The current situation is constantly evolving and here we look at some useful pointers for pension scheme trustees to enable the smooth running of their virtual meetings.
Do the scheme’s rules allow virtual meetings?
With face-to-face meetings being impossible, governing provisions on virtual meetings need checking. Do your scheme rules, and the articles of association for any trustee company, allow for meetings by telephone conference or video link? It’s also important to ensure any meeting you hold is quorate if individuals are unable to attend, so that decisions taken are valid. Any questions, ask your legal adviser – that’s what we’re here for.

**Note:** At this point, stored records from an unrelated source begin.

(** * crush: VCS status, the todos tool and the todo pills

    A shallow embedding of the Go sources
    - [internal/vcs] (the package listing carried by DESIGN.md): [getGitStatus],
    - [internal/agent/tools/todos.go] and its later variant with response
      metadata: the handler built by [NewTodosTool],
    - [internal/tui/page/chat/pills.go] and its earlier variant: [todoPill],
      [sortTodos], [todoList], [queueList], [queuePill], [addPillSpacing],
    - the rest of [internal/vcs]: [findVCSRoot], the detectors and
      [getJujutsuStatus], and [internal/tui/util/vcs.go]: [VCSInfo],
    together with the message queue, context window manager and job registry
    that the design document describes.

    Go strings are byte strings: [string] here is a list of bytes, [len] is
    [String.length], and white space is what [unicode.IsSpace] says of the
    runes that package utf8 decodes from the bytes.  Go [int] values that
    occur are lengths and counters; the counters of the handlers are [nat],
    the [Status] counts are [Z]. *)

From Stdlib Require Import String Ascii List Arith NArith ZArith Lia Permutation.
From Stdlib Require Import DecimalString DecimalNat.
From stdpp Require Import base option list gmap strings.

Local Open Scope string_scope.

(* ===================================================================== *)
(** ** Go's [strings] and [fmt] on byte strings *)
(* ===================================================================== *)

Module GoStrings.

What about the technology?
If some trustees are likely to be unfamiliar with the chosen technology platform, the Chair could issue advance guidance. It’s also a good idea to provide longer than usual notice of a meeting, so as to give participants time to download any software they need. Both video and audio conferencing facilities are prone to glitches and it’s better to get them ironed out before the meeting actually starts.

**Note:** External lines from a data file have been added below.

(** X17. Whatever the user did before, the loop running in a reachable
    world has a ball of radius 8 whose velocity components both have
    magnitude 0.3 and whose top and bottom edges are within 0.3 of the
    surface, paddles of speed 0.4, and at most 4975 particles, each with life
    in (0, 1]. *)
Theorem running_loop_invariants (w : World) (l : Loop) :
  reachable w -> running w = Some l ->
  b_radius (ball l) = 8%float
  /\ abs (b_dx (ball l)) = 0.3%float /\ abs (b_dy (ball l)) = 0.3%float
  /\ (-0.3 <=? b_y (ball l) - b_radius (ball l))%float = true
  /\ (b_y (ball l) + b_radius (ball l) <=? 600.3)%float = true
  /\ pad_speed (paddle1 l) = 0.4%float /\ pad_speed (paddle2 l) = 0.4%float
  /\ List.length (particles l) <= 4975
  /\ (forall p, In p (particles l) ->
        gt (p_life p) 0 = true /\ (p_life p <=? 1)%float = true).
Proof.
  intros H R. pose proof (reachable_loop_reachable w H) as L.
  rewrite R in L. destruct L as [ins ->].
  destruct (vel_ok_abs _ (run_loop_vel_ok ins)) as [A1 A2].
  destruct (run_loop_pad_speed ins) as [S1 S2].
  pose proof (near_surface_always _ (run_loop_yreach ins)) as N.
  unfold near_surface, vert in N. cbn [fst] in N.
  apply andb_true_iff in N. rewrite <- (run_loop_radius ins) in N at 1 2.
  destruct (run_loop_aged_groups ins) as (gs & E & A).
  pose proof (run_loop_life_ok ins) as F. rewrite Forall_forall in F.
  split; [apply run_loop_radius|].
  split; [exact A1|]. split; [exact A2|].
  split; [apply N|]. split; [apply N|].
  split; [exact S1|]. split; [exact S2|].
  split; [rewrite E; apply (aged_groups_bound 199 gs A)|].
  intros p Hp. destruct (F p Hp) as (k & Hk & ->).
  destruct (life_facts k Hk) as (F1 & F2 & _). now split.
Qed.

Lemma running_loop_invariants_witness :
  abs (b_dx (ball (run_loop [Tick no_random; KeyDown "s"; Tick no_random;
                             Tick no_random; Tick no_random] init_loop)))
  = 0.3%float.
Proof.
  assert (H : reachable in_play) by (apply play_reachable; apply reach_mount).
  destruct (running_loop_invariants in_play _ H in_play_running)
    as (_ & A & _). exact A.
Defined.

(** ** Audio *)

Lemma slider_volume_ok n : n <= 100 ->
  volume_ok (number_of_nat n / 100) = true.
Proof.
  intros H.
  assert (A : forallb (fun k => volume_ok (number_of_nat k / 100))
                (seq 0 101) = true) by (vm_compute; reflexivity).
  rewrite forallb_forall in A. apply A. apply in_seq. lia.
Qed.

We’ve all seen unfortunate cabinet ministers on TV where children or family pets interrupt proceedings! While these can be amusing, don’t forget to ensure mobiles are turned off and issue some ground rules to ensure the meeting isn’t disturbed.
Video or audio?
It’s probably best to have a video meeting if possible, as discussions may be easier where trustees can see each other’s faces. This format also helps the Chair to ensure that each trustee has input to decision-making. It’s easier to gauge whether someone agrees or disagrees when you can see them. Provision of documents in advance will allow trustees to print them off if they wish and prepare any questions or discussion points ahead.
A clear structure and agenda
A clear agenda, detailed record keeping and effective chairmanship are key to ensuring all planned business is conducted and all participants play their role. Decisions taken and any action points must be noted.
What about questions?
This is where efficient chairing is essential. Virtual meetings are likely to be shorter and time spend on questions must be well managed. It may be useful for the Chair to pause for questions more frequently and also to ensure each participant has a chance for input.
Can MNTs continue as trustees if they are furloughed?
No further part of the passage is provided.